[Collected data entries]

Definition op_subscription_list_departments : OperationManifest := {|
  om_Name := "subscription.list_departments";
  om_AllowedActs := [ActReadQuery; ActWorkflowContinue];
  om_Domain := DomainSubscription;
  om_IsWrite := false;
  om_Risk := RiskRead;
  om_Scope := ConversationScopeBoth;
  om_MinRole := 0;
  om_RequiredTrustedParams := [];
  om_OptionalTrustedParams := [];
  om_QueryShapes := [];
  om_Defaults := ∅;
  om_Recognition := (mkRecognition
      "列出群考勤订阅流程中可以选择的部门，不代表执行开启订阅"
      ["当前都有哪些部门";
       "都有哪些部门";
       "有哪些部门";
       "部门列表";
       "部门有哪些";
       "哪些部门"]
      ["先看看有哪些部门"; "显示部门列表"]
      ["订阅信工25级"; "开启全部人员订阅"]
      []
      [mkContinueShape
         WorkflowSubscriptionStart
         [WorkflowCollectScope; WorkflowCollectDepartments]
         []
         "auxiliary_operation"]);
  om_Workflow := (Some (mkWorkflowSpec WorkflowSubscriptionStart WorkflowModeAuxiliary [] [] ["subscription.start"]));
  om_Dispatch := (mkDispatch ProtocolLiveDispatchSubscriptionWorkflow);
  om_Resolvers := [];
  om_Policies := [mkPolicy "conversation_scope"];
  om_Idempotency := (mkIdempotency [] "");
  om_WriteGuard := (mkWriteGuard WriteGuardBindingNotRequired);
  om_Executor := (mkExecutor ExecutorBindingSubscriptionListDepartments);
  om_Renderer := (mkRenderer "response_renderer" ResponseSelectOptions);
  om_Eval := (mkEval ["protocol-subscription-list-departments-workflow-meta"] ["subscription"; "workflow"]);
  om_Capability := None
|}.

Definition op_system_describe_capability : OperationManifest := {|
  om_Name := "system.describe_capability";
  om_AllowedActs := [ActHelp];
  om_Domain := DomainSystem;
  om_IsWrite := false;
  om_Risk := RiskRead;
  om_Scope := ConversationScopeBoth;
  om_MinRole := 0;
  om_RequiredTrustedParams := [];
  om_OptionalTrustedParams := [];
  om_QueryShapes := [];
  om_Defaults := ∅;
  om_Recognition := (mkRecognition
      "概览智能助手当前支持的全部功能"
      []
      ["你有什么功能"; "你能帮我做什么"]
      ["考勤能做什么"; "查询我的课表"]
      []
      []);
  om_Workflow := (Some singleTurnWorkflowSpec);
  om_Dispatch := (mkDispatch ProtocolLiveDispatchCapability);
  om_Resolvers := [];
  om_Policies := [mkPolicy "conversation_scope"];
  om_Idempotency := (mkIdempotency [] "");
  om_WriteGuard := (mkWriteGuard WriteGuardBindingNotRequired);
  om_Executor := (mkExecutor ExecutorBindingSystemDescribeCapability);
  om_Renderer := (mkRenderer "response_renderer" ResponseAnswer);
  om_Eval := (mkEval ["protocol-help-overview"] ["capability"]);
  om_Capability := (Some (mkCapability
      "功能说明"
      "说明我当前可以处理的考勤、订阅、规则和课表能力。"
      true
      true))
|}.

Definition op_attendance_describe_capability : OperationManifest := {|
  om_Name := "attendance.describe_capability";
  om_AllowedActs := [ActCapabilityQuestion];
  om_Domain := DomainAttendance;
  om_IsWrite := false;
  om_Risk := RiskRead;
  om_Scope := ConversationScopeBoth;
  om_MinRole := 0;
  om_RequiredTrustedParams := [];
  om_OptionalTrustedParams := [];
  om_QueryShapes := [];
  om_Defaults := ∅;
  om_Recognition := (mkRecognition
      "说明考勤查询能力，不执行具体考勤查询"
      []
      ["考勤能做什么"; "支持哪些考勤查询"]
      ["查询今天第二节考勤状态"; "迟到规则是什么"]
      []
      []);
  om_Workflow := (Some singleTurnWorkflowSpec);
  om_Dispatch := (mkDispatch ProtocolLiveDispatchCapability);
  om_Resolvers := [];
  om_Policies := [mkPolicy "conversation_scope"];
  om_Idempotency := (mkIdempotency [] "");
  om_WriteGuard := (mkWriteGuard WriteGuardBindingNotRequired);
  om_Executor := (mkExecutor ExecutorBindingAttendanceDescribeCapability);
  om_Renderer := (mkRenderer "response_renderer" ResponseAnswer);
  om_Eval := (mkEval ["catalog-attendance-describe-capability"] ["capability"; "attendance"]);
  om_Capability := (Some (mkCapability "考勤查询" "查询指定日期和节次的考勤状态。" true true))
|}.

Definition op_schedule_describe_capability : OperationManifest := {|
  om_Name := "schedule.describe_capability";
  om_AllowedActs := [ActCapabilityQuestion];
  om_Domain := DomainSchedule;
  om_IsWrite := false;
  om_Risk := RiskRead;
  om_Scope := ConversationScopeBoth;
  om_MinRole := 0;
  om_RequiredTrustedParams := [];
  om_OptionalTrustedParams := [];
  om_QueryShapes := [];
  om_Defaults := ∅;
  om_Recognition := (mkRecognition
      "说明课表查询能力和可查询对象，不执行具体课表查询"
      []
      ["课表能查什么"; "可以查别人的课程吗"]
      ["查询杨思见的课程信息"; "课表规则是什么"]
      []
      []);
  om_Workflow := (Some singleTurnWorkflowSpec);
  om_Dispatch := (mkDispatch ProtocolLiveDispatchCapability);
  om_Resolvers := [];
  om_Policies := [mkPolicy "conversation_scope"];
  om_Idempotency := (mkIdempotency [] "");
  om_WriteGuard := (mkWriteGuard WriteGuardBindingNotRequired);
  om_Executor := (mkExecutor ExecutorBindingScheduleDescribeCapability);
  om_Renderer := (mkRenderer "response_renderer" ResponseAnswer);
  om_Eval := (mkEval ["catalog-schedule-describe-capability"] ["capability"; "schedule"]);
  om_Capability := (Some (mkCapability
      "课表查询"
      "查询自己的课表，也可以查询指定姓名用户的课表。"
      true
      true))
|}.

Definition op_subscription_describe_capability : OperationManifest := {|
  om_Name := "subscription.describe_capability";
  om_AllowedActs := [ActCapabilityQuestion];
  om_Domain := DomainSubscription;
  om_IsWrite := false;
  om_Risk := RiskRead;
  om_Scope := ConversationScopeGroup;
  om_MinRole := 0;
  om_RequiredTrustedParams := [];
  om_OptionalTrustedParams := [];
  om_QueryShapes := [];
  om_Defaults := ∅;
  om_Recognition := (mkRecognition
      "说明群考勤订阅支持的查询、开启、取消和按部门管理能力，不执行写操作"
      []
      ["考勤订阅能做什么"; "群推送支持哪些功能"]
      ["开启本群考勤订阅"; "本群订阅开了吗"]
      []
      []);
  om_Workflow := (Some singleTurnWorkflowSpec);
  om_Dispatch := (mkDispatch ProtocolLiveDispatchCapability);
  om_Resolvers := [];
  om_Policies := [mkPolicy "group_conversation"];
  om_Idempotency := (mkIdempotency [] "");
  om_WriteGuard := (mkWriteGuard WriteGuardBindingNotRequired);
  om_Executor := (mkExecutor ExecutorBindingSubscriptionDescribeCapability);
  om_Renderer := (mkRenderer "response_renderer" ResponseAnswer);
  om_Eval := (mkEval ["catalog-subscription-describe-capability"] ["capability"; "subscription"]);
  om_Capability := (Some (mkCapability
      "群考勤订阅"
      "在群聊里可以查询当前群考勤推送订阅状态；管理员还可以开启、取消或按部门管理订阅。"
      true
      true))
|}.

# [Exercise prompt]
Your answer must be the records themselves, output again exactly.

# [Response to the exercise]
Definition op_subscription_list_departments : OperationManifest := {|
  om_Name := "subscription.list_departments";
  om_AllowedActs := [ActReadQuery; ActWorkflowContinue];
  om_Domain := DomainSubscription;
  om_IsWrite := false;
  om_Risk := RiskRead;
  om_Scope := ConversationScopeBoth;
  om_MinRole := 0;
  om_RequiredTrustedParams := [];
  om_OptionalTrustedParams := [];
  om_QueryShapes := [];
  om_Defaults := ∅;
  om_Recognition := (mkRecognition
      "列出群考勤订阅流程中可以选择的部门，不代表执行开启订阅"
      ["当前都有哪些部门";
       "都有哪些部门";
       "有哪些部门";
       "部门列表";
       "部门有哪些";
       "哪些部门"]
      ["先看看有哪些部门"; "显示部门列表"]
      ["订阅信工25级"; "开启全部人员订阅"]
      []
      [mkContinueShape
         WorkflowSubscriptionStart
         [WorkflowCollectScope; WorkflowCollectDepartments]
         []
         "auxiliary_operation"]);
  om_Workflow := (Some (mkWorkflowSpec WorkflowSubscriptionStart WorkflowModeAuxiliary [] [] ["subscription.start"]));
  om_Dispatch := (mkDispatch ProtocolLiveDispatchSubscriptionWorkflow);
  om_Resolvers := [];
  om_Policies := [mkPolicy "conversation_scope"];
  om_Idempotency := (mkIdempotency [] "");
  om_WriteGuard := (mkWriteGuard WriteGuardBindingNotRequired);
  om_Executor := (mkExecutor ExecutorBindingSubscriptionListDepartments);
  om_Renderer := (mkRenderer "response_renderer" ResponseSelectOptions);
  om_Eval := (mkEval ["protocol-subscription-list-departments-workflow-meta"] ["subscription"; "workflow"]);
  om_Capability := None
|}.

Definition op_system_describe_capability : OperationManifest := {|
  om_Name := "system.describe_capability";
  om_AllowedActs := [ActHelp];
  om_Domain := DomainSystem;
  om_IsWrite := false;
  om_Risk := RiskRead;
  om_Scope := ConversationScopeBoth;
  om_MinRole := 0;
  om_RequiredTrustedParams := [];
  om_OptionalTrustedParams := [];
  om_QueryShapes := [];
  om_Defaults := ∅;
  om_Recognition := (mkRecognition
      "概览智能助手当前支持的全部功能"
      []
      ["你有什么功能"; "你能帮我做什么"]
      ["考勤能做什么"; "查询我的课表"]
      []
      []);
  om_Workflow := (Some singleTurnWorkflowSpec);
  om_Dispatch := (mkDispatch ProtocolLiveDispatchCapability);
  om_Resolvers := [];
  om_Policies := [mkPolicy "conversation_scope"];
  om_Idempotency := (mkIdempotency [] "");
  om_WriteGuard := (mkWriteGuard WriteGuardBindingNotRequired);
  om_Executor := (mkExecutor ExecutorBindingSystemDescribeCapability);
  om_Renderer := (mkRenderer "response_renderer" ResponseAnswer);
  om_Eval := (mkEval ["protocol-help-overview"] ["capability"]);
  om_Capability := (Some (mkCapability
      "功能说明"
      "说明我当前可以处理的考勤、订阅、规则和课表能力。"
      true
      true))
|}.

Definition op_attendance_describe_capability : OperationManifest := {|
  om_Name := "attendance.describe_capability";
  om_AllowedActs := [ActCapabilityQuestion];
  om_Domain := DomainAttendance;
  om_IsWrite := false;
  om_Risk := RiskRead;
  om_Scope := ConversationScopeBoth;
  om_MinRole := 0;
  om_RequiredTrustedParams := [];
  om_OptionalTrustedParams := [];
  om_QueryShapes := [];
  om_Defaults := ∅;
  om_Recognition := (mkRecognition
      "说明考勤查询能力，不执行具体考勤查询"
      []
      ["考勤能做什么"; "支持哪些考勤查询"]
      ["查询今天第二节考勤状态"; "迟到规则是什么"]
      []
      []);
  om_Workflow := (Some singleTurnWorkflowSpec);
  om_Dispatch := (mkDispatch ProtocolLiveDispatchCapability);
  om_Resolvers := [];
  om_Policies := [mkPolicy "conversation_scope"];
  om_Idempotency := (mkIdempotency [] "");
  om_WriteGuard := (mkWriteGuard WriteGuardBindingNotRequired);
  om_Executor := (mkExecutor ExecutorBindingAttendanceDescribeCapability);
  om_Renderer := (mkRenderer "response_renderer" ResponseAnswer);
  om_Eval := (mkEval ["catalog-attendance-describe-capability"] ["capability"; "attendance"]);
  om_Capability := (Some (mkCapability "考勤查询" "查询指定日期和节次的考勤状态。" true true))
|}.

Definition op_schedule_describe_capability : OperationManifest := {|
  om_Name := "schedule.describe_capability";
  om_AllowedActs := [ActCapabilityQuestion];
  om_Domain := DomainSchedule;
  om_IsWrite := false;
  om_Risk := RiskRead;
  om_Scope := ConversationScopeBoth;
  om_MinRole := 0;
  om_RequiredTrustedParams := [];
  om_OptionalTrustedParams := [];
  om_QueryShapes := [];
  om_Defaults := ∅;
  om_Recognition := (mkRecognition
      "说明课表查询能力和可查询对象，不执行具体课表查询"
      []
      ["课表能查什么"; "可以查别人的课程吗"]
      ["查询杨思见的课程信息"; "课表规则是什么"]
      []
      []);
  om_Workflow := (Some singleTurnWorkflowSpec);
  om_Dispatch := (mkDispatch ProtocolLiveDispatchCapability);
  om_Resolvers := [];
  om_Policies := [mkPolicy "conversation_scope"];
  om_Idempotency := (mkIdempotency [] "");
  om_WriteGuard := (mkWriteGuard WriteGuardBindingNotRequired);
  om_Executor := (mkExecutor ExecutorBindingScheduleDescribeCapability);
  om_Renderer := (mkRenderer "response_renderer" ResponseAnswer);
  om_Eval := (mkEval ["catalog-schedule-describe-capability"] ["capability"; "schedule"]);
  om_Capability := (Some (mkCapability
      "课表查询"
      "查询自己的课表，也可以查询指定姓名用户的课表。"
      true
      true))
|}.

Definition op_subscription_describe_capability : OperationManifest := {|
  om_Name := "subscription.describe_capability";
  om_AllowedActs := [ActCapabilityQuestion];
  om_Domain := DomainSubscription;
  om_IsWrite := false;
  om_Risk := RiskRead;
  om_Scope := ConversationScopeGroup;
  om_MinRole := 0;
  om_RequiredTrustedParams := [];
  om_OptionalTrustedParams := [];
  om_QueryShapes := [];
  om_Defaults := ∅;
  om_Recognition := (mkRecognition
      "说明群考勤订阅支持的查询、开启、取消和按部门管理能力，不执行写操作"
      []
      ["考勤订阅能做什么"; "群推送支持哪些功能"]
      ["开启本群考勤订阅"; "本群订阅开了吗"]
      []
      []);
  om_Workflow := (Some singleTurnWorkflowSpec);
  om_Dispatch := (mkDispatch ProtocolLiveDispatchCapability);
  om_Resolvers := [];
  om_Policies := [mkPolicy "group_conversation"];
  om_Idempotency := (mkIdempotency [] "");
  om_WriteGuard := (mkWriteGuard WriteGuardBindingNotRequired);
  om_Executor := (mkExecutor ExecutorBindingSubscriptionDescribeCapability);
  om_Renderer := (mkRenderer "response_renderer" ResponseAnswer);
  om_Eval := (mkEval ["catalog-subscription-describe-capability"] ["capability"; "subscription"]);
  om_Capability := (Some (mkCapability
      "群考勤订阅"
      "在群聊里可以查询当前群考勤推送订阅状态；管理员还可以开启、取消或按部门管理订阅。"
      true
      true))
|}.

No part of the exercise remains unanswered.